PROVIDED MATERIAL
++++++++++++++++++++
(* ===== verification/Client.v ===== *)
(** * The Rust client ([clients/rust/src/lib.rs])

    Each operation of the client is one request ([Call]) and what it makes of the
    answer; [create_session] builds the Spark Connect connection string.  The [url]
    and [spark_connect] crates are the interface [ClientLib]. *)

From stdpp Require Import base option list strings gmap pretty.
From Stdlib Require Import Ascii.
From S2P Require Import Prelude RustStr Http Config Routes Json Api.

Open Scope rust_scope.

Class ClientLib := {
  Url : Type;
  url_parse : string -> result Url string;
  (** [Url::port]: the port, unless it is the scheme's default *)
  url_port : Url -> option Z;
  host_str : Url -> option string;
  (** [SparkSessionBuilder::new().remote(connection).get_or_create()] *)
  SparkSession : Type;
  get_or_create : string -> result SparkSession string
}.

(** The HTTP client the record also holds carries the [Call]s out; [new] and
    [from_client] differ only in it. *)
Record SparkPlugClient := mkSparkPlugClient { base_url : string }.

Definition new_client (url : string) : SparkPlugClient := mkSparkPlugClient url.

Record CreateApplication := mkCreateApplication {
  ca_version : option string;
  ca_config : gmap string string
}.

Record Application := mkApplication {
  app_id : Z;
  app_token : string;
  app_active : bool;
  app_log_url : option string
}.

#[export] Instance CreateApplication_to_json : ToJson CreateApplication :=
  fun r => JObj [("version", to_json (ca_version r)); ("config", to_json (ca_config r))].

#[export] Instance Application_from_json : FromJson Application :=
  fun j =>
    fs <-? struct_fields ["id"; "token"; "active"; "log_url"] j;;
    match fs with
    | [i; t; a; l] =>
        i <-? required "id" i;; t <-? required "token" t;; a <-? required "active" a;; l <-? optional l;;
        Ok (mkApplication i t a l)
    | _ => Err "invalid length"
    end.

(** ** Calls of the server *)

(** The answer of [send]: the status and the body, if it is JSON; or an error. *)
Abbreviation Answer := (result (Z * option Json) string) (only parsing).

Record Call (A : Type) := mkCall {
  call_method : Method;
  call_url : string;
  call_body : option Json;
  call_result : Answer -> result A string
}.
Arguments mkCall {A}.
Arguments call_method {A}.
Arguments call_url {A}.
Arguments call_body {A}.
Arguments call_result {A}.

Section client.
Context `{HttpLib} `{ClientLib}.

Definition url (c : SparkPlugClient) (path : string) : string := base_url c +:+ path.

Definition create_application (c : SparkPlugClient) (version : option string) (config : gmap string string)
    : Call Application :=
  mkCall POST (url c "/apps") (Some (to_json (mkCreateApplication version config)))
    (fun answer =>
       res <-? answer;;
       body <-? ok_or res.2 "error decoding response body";;
       from_json body).

Definition stop_application (c : SparkPlugClient) (app_id : Z) : Call unit :=
  mkCall DELETE (url c ("/apps/" +:+ pretty app_id)) None
    (fun answer =>
       res <-? answer;;
       error_for_status res.1).

(** ** Sessions *)

(** The connection string; [Err] is the error of [Url::parse], [Ok (Err _)] the panic of
    [unwrap] on a URL without a host. *)
Definition connection_string (c : SparkPlugClient) (app : Application) : result (result string Panic) string :=
  url <-? url_parse (base_url c);;
  let port_str := match url_port url with Some p => ":" +:+ pretty p | None => "" end in
  Ok (match host_str url with
      | None => Err (mkPanic "called `Option::unwrap()` on a `None` value")
      | Some host =>
          let sc_url := "sc://" +:+ host +:+ port_str in
          let use_ssl := if starts_with "https" (base_url c) then ";use_ssl=true" else "" in
          Ok (sc_url +:+ "/;token=" +:+ app_token app +:+ use_ssl)
      end).

Definition create_session (c : SparkPlugClient) (app : Application) : result (result SparkSession string) Panic :=
  match connection_string c app with
  | Err e => Ok (Err e)
  | Ok (Err p) => Err p
  | Ok (Ok connection) => Ok (get_or_create connection)
  end.

End client.

(** ** How the other side reads what the client says *)

(** The Spark Connect connection string: [sc://host:port/;name=value;...]. *)
Record Connection := mkConnection {
  conn_host : string;
  conn_params : list (string * string)
}.

Definition read_connection (s : string) : option Connection :=
  rest ← strip_prefix "sc://" s;
  '(authority, params) ← split_once "/" rest;
  params ← mapM (split_once "=") (base.filter (fun p => p <> "") (split ";" params));
  Some (mkConnection authority params).

(** ** Lemmas *)

Section facts.
Context `{HttpLib} `{!RouterLib} `{!RouterLaws} `{QueryLib} `{ClientLib}.

Lemma Application_reads_info (info : ApplicationInfo) :
  valid info ->
  from_json (to_json info) =
    Ok (mkApplication (info_id info) (info_token info) (info_active info) (info_log_url info)).
Proof.
  destruct info as [i n t s a u l]. intros Hi. simpl in Hi.
  unfold from_json at 1, Application_from_json, to_json at 1, ApplicationInfo_to_json.
  match goal with |- context [struct_fields ?ns ?o] =>
    assert (struct_fields ns o = Ok [Some (to_json i); Some (to_json t); Some (to_json a); Some (to_json l)])
      as -> by reflexivity end.
  rewrite !required_to_json by done. by rewrite optional_to_json.
Qed.

Lemma server_reads_request version config :
  from_json (to_json (mkCreateApplication version config)) =
    Ok (mkCreateApplicationRequest None version (Some config) None).
Proof.
  unfold from_json at 1, CreateApplicationRequest_from_json, to_json at 1, CreateApplication_to_json.
  simpl ca_version. simpl ca_config.
  match goal with |- context [struct_fields ?ns ?o] =>
    assert (struct_fields ns o = Ok [None; Some (to_json version); Some (to_json config); None])
      as -> by reflexivity end.
  rewrite optional_to_json by done.
  change (Some (to_json config)) with (Some (to_json (Some config))).
  by rewrite optional_to_json.
Qed.

(** C34. What the client posts to create an application is the request of the server's
    [create_app] with this version and configuration, at its endpoint; and of whatever
    the server answers, the view of an application is taken over, the status is not
    looked at, and anything else is an error. *)
Theorem create_application_meets_api (base : string) version config :
  let call := create_application (new_client base) version config in
  let params := mkCreateApplicationRequest None version (Some config) None in
  (call_method call, call_url call) =
    ((endpoint (CreateApp params)).1, base +:+ (endpoint (CreateApp params)).2) /\
  (exists body, call_body call = Some body /\ from_json body = Ok params) /\
  (forall status info, valid info ->
     call_result call (Ok (status, Some (to_json info))) =
       Ok (mkApplication (info_id info) (info_token info) (info_active info) (info_log_url info))) /\
  (forall answer app, call_result call answer = Ok app <->
     exists status body, answer = Ok (status, Some body) /\ from_json body = Ok app).
Proof.
  cbn [create_application call_method call_url call_body call_result new_client url base_url].
  split_and!; [done| | |].
  - eexists. split; [done|apply server_reads_request].
  - intros status info Hi. cbn [ok_or snd]. by apply Application_reads_info.
  - intros [[status [body|]]|e] app; simpl; naive_solver.
Qed.

(** C22. Stopping an application asks for the server's route that deletes it, and no
    other, whatever else the request carries: for the id of any application the handler
    it reaches is [delete_app] of this id, read back from the decimal in the path, and a
    number that is no 32-bit id is refused with a 400.  Stopping succeeds exactly when
    the status of the answer is not an error. *)
Theorem stop_application_meets_api (base : string) (n : Z) :
  let call := stop_application (new_client base) n in
  (exists path, call_url call = base +:+ path /\
     forall query headers body,
       extract (mkApiRequest (call_method call) path query headers body) =
         Some ((endpoint (DeleteApp n)).2, if bool_decide (i32 n) then Ok (DeleteApp n) else Err 400%Z)) /\
  call_method call = (endpoint (DeleteApp n)).1 /\ call_body call = None /\
  (forall answer, call_result call answer = Ok tt <->
     exists status body, answer = Ok (status, body) /\ error_for_status status = Ok tt).
Proof.
  cbn [stop_application call_method call_url call_body call_result new_client url base_url].
  split_and!; [|done..|].
  - eexists. split; [done|]. intros query headers body. apply extract_delete.
  - intros answer. split; [|by intros (status & body & -> & Hst)].
    destruct answer as [[status body]|e]; [|done]. intros Hst. by exists status, body.
Qed.

(** C35. For a server whose host has no slash and a token without a semicolon, the
    connection string reads back to this host, with the port exactly if the base URL
    names one that is not its scheme's default, and to this token, with encryption
    asked for exactly if the base URL starts with [https]; it is an error exactly if
    the base URL is none. *)
Theorem connection_string_reads_back (base : string) (app : Application) :
  match url_parse base with
  | Err e => connection_string (new_client base) app = Err e
  | Ok u =>
      match host_str u with
      | None => exists p, connection_string (new_client base) app = Ok (Err p)
      | Some host =>
          has_char "/" host = false -> has_char ";" (app_token app) = false ->
          exists s, connection_string (new_client base) app = Ok (Ok s) /\
            read_connection s = Some (mkConnection
              (host +:+ match url_port u with Some p => ":" +:+ pretty p | None => "" end)
              (("token", app_token app) ::
               (if starts_with "https" base then [("use_ssl", "true")] else [])))
      end
  end.
Proof.
  unfold connection_string. cbn [new_client base_url]. destruct (url_parse base) as [u|]; [|done].
  destruct (host_str u) as [host|]; [|by eexists]. intros Hh Ht. eexists. split; [done|].
  set (port := match url_port u with Some p => _ | None => _ end).
  assert (has_char "/" port = false) as Hp.
  { unfold port. destruct (url_port u); [|done]. rewrite has_char_app. simpl.
    apply has_char_pretty; [by repeat constructor|done]. }
  clearbody port. unfold read_connection.
  rewrite <- !append_assoc, strip_prefix_app, append_assoc. cbn [mbind option_bind].
  assert (split_once "/" ((host +:+ port) +:+ "/;token=" +:+ app_token app +:+
            (if starts_with "https" base then ";use_ssl=true" else "")) =
          Some (host +:+ port, "" +:+ String ";" ("token=" +:+ app_token app +:+
            (if starts_with "https" base then ";use_ssl=true" else "")))) as ->.
  { apply split_once_Some. split; [done|]. by rewrite has_char_app, Hh. }
  cbn [mbind option_bind]. rewrite split_app_sep by done.
  assert (split_once "=" ("token=" +:+ app_token app) = Some ("token", app_token app)) as Htok
    by (by apply split_once_Some).
  assert (has_char ";" ("token=" +:+ app_token app) = false) as Hsemi by (by rewrite has_char_app, Ht).
  rewrite append_assoc. destruct (starts_with "https" base).
  - change ";use_ssl=true" with (String ";" "use_ssl=true"). rewrite split_app_sep by done.
    rewrite filter_cons_False by tauto. rewrite filter_cons_True by done.
    cbn -[split_once String.append]. by rewrite Htok.
  - rewrite append_nil_r, split_nosep by done.
    rewrite filter_cons_False by tauto. rewrite filter_cons_True by done.
    cbn -[split_once String.append]. by rewrite Htok.
Qed.

End facts.

(** ** A URL library for the examples: a scheme, a host and perhaps the port 8100. *)
Module SampleClient.

Definition parse_authority (s : string) : result (string * option Z) string :=
  match split_once ":" s with
  | None => Ok (s, None)
  | Some (host, port) => if decide (port = "8100") then Ok (host, Some 8100%Z) else Err "invalid port number"
  end.

#[export] Instance sample : ClientLib := {
  Url := string * option Z;
  url_parse s :=
    match strip_prefix "https://" s, strip_prefix "http://" s with
    | Some a, _ | None, Some a => parse_authority a
    | None, None => Err "relative URL without a base"
    end;
  url_port := snd;
  host_str u := Some u.1;
  SparkSession := string;
  get_or_create s := Ok s
}.

End SampleClient.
++++++++++++++++++++
ASSIGNED TASK
Work out how many lines of the listing contain the string "SampleClient". Please reply with the number only.

ANSWER
2